• **ASSIGNED TASK**
Check each line of the material for "mkStdio" and report how many lines have it, with nothing added.

★ ★ ★ ★ ★

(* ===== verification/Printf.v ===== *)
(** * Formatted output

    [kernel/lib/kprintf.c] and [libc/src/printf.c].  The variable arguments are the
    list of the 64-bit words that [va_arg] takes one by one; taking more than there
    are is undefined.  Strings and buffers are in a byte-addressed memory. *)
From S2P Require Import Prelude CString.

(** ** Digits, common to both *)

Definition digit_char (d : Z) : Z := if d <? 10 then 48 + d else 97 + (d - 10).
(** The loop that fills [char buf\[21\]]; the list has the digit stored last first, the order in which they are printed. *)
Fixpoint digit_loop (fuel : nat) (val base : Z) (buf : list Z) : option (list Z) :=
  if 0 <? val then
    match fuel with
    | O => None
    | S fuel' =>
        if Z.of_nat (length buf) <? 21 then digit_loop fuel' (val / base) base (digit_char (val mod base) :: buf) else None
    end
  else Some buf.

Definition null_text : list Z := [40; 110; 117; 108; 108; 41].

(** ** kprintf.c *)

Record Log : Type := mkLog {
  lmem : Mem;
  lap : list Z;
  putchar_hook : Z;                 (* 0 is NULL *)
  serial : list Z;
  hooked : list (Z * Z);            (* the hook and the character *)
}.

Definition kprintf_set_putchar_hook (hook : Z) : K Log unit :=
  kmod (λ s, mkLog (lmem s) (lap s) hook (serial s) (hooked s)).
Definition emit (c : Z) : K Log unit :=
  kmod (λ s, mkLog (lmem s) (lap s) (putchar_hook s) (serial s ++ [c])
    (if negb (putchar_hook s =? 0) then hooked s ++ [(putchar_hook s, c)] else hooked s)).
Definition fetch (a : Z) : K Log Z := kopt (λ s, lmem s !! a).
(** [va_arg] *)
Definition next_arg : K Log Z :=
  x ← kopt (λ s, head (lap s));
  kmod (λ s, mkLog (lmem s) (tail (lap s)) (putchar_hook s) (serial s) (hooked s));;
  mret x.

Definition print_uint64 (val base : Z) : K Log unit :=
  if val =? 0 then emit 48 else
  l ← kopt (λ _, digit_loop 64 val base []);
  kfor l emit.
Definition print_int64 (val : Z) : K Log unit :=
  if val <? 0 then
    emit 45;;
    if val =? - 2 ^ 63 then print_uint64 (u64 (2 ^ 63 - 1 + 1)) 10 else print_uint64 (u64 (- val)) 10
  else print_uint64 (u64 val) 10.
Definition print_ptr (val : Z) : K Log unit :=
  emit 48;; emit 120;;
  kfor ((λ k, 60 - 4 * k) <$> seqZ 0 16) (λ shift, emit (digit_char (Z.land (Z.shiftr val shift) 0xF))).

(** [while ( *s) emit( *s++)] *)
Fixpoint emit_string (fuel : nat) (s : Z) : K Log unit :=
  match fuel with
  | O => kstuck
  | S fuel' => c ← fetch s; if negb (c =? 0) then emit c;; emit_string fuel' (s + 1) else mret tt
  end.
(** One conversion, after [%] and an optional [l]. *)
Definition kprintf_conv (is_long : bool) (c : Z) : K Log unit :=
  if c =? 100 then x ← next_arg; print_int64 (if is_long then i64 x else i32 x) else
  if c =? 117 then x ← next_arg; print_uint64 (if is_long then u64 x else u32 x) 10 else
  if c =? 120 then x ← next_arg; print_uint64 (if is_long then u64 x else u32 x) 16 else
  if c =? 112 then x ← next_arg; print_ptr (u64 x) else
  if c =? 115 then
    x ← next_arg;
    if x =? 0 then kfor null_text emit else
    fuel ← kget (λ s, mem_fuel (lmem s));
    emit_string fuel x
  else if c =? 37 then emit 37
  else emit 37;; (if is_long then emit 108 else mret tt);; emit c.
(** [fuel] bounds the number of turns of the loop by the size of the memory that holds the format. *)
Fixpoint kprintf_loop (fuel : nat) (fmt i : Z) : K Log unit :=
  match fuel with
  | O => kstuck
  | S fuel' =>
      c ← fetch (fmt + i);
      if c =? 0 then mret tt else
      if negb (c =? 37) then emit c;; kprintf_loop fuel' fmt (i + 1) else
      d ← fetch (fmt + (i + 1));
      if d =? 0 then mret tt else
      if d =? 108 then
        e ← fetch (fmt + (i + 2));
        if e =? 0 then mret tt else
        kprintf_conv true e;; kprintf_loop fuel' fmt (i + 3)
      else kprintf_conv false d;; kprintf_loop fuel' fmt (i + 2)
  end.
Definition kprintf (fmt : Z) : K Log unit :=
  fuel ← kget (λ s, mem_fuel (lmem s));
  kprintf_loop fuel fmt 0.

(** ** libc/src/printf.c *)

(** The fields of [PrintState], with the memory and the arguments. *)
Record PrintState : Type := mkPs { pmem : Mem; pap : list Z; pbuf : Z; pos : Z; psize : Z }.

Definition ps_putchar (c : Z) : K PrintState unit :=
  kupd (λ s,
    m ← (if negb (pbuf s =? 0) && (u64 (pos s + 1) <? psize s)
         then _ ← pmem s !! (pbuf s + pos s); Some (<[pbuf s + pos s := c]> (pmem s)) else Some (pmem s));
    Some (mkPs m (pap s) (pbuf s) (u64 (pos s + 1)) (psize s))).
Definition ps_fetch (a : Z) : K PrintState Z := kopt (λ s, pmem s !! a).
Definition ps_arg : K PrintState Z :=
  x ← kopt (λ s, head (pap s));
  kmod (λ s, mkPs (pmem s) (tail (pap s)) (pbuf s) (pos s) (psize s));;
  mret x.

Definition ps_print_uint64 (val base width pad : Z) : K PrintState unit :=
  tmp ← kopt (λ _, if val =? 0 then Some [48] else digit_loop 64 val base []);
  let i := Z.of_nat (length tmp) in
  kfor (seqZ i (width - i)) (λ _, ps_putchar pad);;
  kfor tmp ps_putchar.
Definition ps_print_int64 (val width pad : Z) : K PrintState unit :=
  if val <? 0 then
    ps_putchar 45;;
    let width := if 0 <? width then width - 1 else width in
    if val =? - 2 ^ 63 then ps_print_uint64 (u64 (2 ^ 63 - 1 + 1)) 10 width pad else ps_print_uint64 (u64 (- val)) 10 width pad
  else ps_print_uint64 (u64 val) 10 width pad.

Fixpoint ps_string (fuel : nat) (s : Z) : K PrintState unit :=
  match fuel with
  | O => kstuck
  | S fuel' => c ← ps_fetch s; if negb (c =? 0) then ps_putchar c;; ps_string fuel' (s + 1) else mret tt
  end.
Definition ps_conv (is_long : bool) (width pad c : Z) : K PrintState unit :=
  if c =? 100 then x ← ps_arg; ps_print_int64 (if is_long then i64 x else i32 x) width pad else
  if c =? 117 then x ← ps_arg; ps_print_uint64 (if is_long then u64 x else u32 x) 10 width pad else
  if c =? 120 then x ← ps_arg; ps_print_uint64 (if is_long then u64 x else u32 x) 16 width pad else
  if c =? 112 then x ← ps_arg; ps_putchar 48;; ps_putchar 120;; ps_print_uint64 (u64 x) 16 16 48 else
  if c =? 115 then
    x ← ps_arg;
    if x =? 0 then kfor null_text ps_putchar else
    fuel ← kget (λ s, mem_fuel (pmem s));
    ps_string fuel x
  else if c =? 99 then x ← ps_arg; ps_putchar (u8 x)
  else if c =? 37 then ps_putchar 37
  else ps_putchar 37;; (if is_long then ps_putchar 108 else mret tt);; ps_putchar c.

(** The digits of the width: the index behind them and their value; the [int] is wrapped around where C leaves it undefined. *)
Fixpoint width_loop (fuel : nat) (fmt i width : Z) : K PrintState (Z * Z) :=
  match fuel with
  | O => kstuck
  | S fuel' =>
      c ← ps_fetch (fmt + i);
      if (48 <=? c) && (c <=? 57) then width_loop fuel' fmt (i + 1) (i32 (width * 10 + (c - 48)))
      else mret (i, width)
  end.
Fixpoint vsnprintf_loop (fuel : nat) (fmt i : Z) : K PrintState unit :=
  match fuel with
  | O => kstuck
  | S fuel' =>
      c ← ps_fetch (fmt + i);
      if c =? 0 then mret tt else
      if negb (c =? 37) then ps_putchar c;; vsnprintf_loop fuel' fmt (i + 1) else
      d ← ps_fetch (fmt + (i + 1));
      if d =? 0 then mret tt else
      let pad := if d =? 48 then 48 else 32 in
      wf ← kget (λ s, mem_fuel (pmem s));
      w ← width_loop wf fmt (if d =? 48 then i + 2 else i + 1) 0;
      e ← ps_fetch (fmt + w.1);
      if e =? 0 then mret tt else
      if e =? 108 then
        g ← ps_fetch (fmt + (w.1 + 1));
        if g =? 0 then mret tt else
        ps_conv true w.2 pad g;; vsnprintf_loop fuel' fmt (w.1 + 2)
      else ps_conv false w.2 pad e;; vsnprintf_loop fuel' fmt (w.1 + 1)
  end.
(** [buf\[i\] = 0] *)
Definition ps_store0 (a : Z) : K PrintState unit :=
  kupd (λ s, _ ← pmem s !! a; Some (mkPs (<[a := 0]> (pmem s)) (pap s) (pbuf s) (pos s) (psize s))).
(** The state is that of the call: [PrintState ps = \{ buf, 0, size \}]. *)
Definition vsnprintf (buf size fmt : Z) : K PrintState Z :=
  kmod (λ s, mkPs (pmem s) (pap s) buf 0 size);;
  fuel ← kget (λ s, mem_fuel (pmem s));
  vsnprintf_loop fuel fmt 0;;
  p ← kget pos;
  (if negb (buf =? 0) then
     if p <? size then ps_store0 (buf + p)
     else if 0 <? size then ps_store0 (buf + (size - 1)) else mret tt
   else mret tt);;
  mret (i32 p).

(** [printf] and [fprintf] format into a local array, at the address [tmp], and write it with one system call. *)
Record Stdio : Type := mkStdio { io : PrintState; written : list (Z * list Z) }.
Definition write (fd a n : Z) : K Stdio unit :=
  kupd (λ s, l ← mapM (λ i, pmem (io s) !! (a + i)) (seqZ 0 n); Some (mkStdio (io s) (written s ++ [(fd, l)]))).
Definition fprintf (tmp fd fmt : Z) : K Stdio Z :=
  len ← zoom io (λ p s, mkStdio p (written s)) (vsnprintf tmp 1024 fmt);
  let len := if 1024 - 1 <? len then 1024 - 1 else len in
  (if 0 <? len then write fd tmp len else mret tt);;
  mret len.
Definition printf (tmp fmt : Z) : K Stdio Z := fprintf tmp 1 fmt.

★ ★ ★ ★ ★

• **SOLVED EXERCISE**
3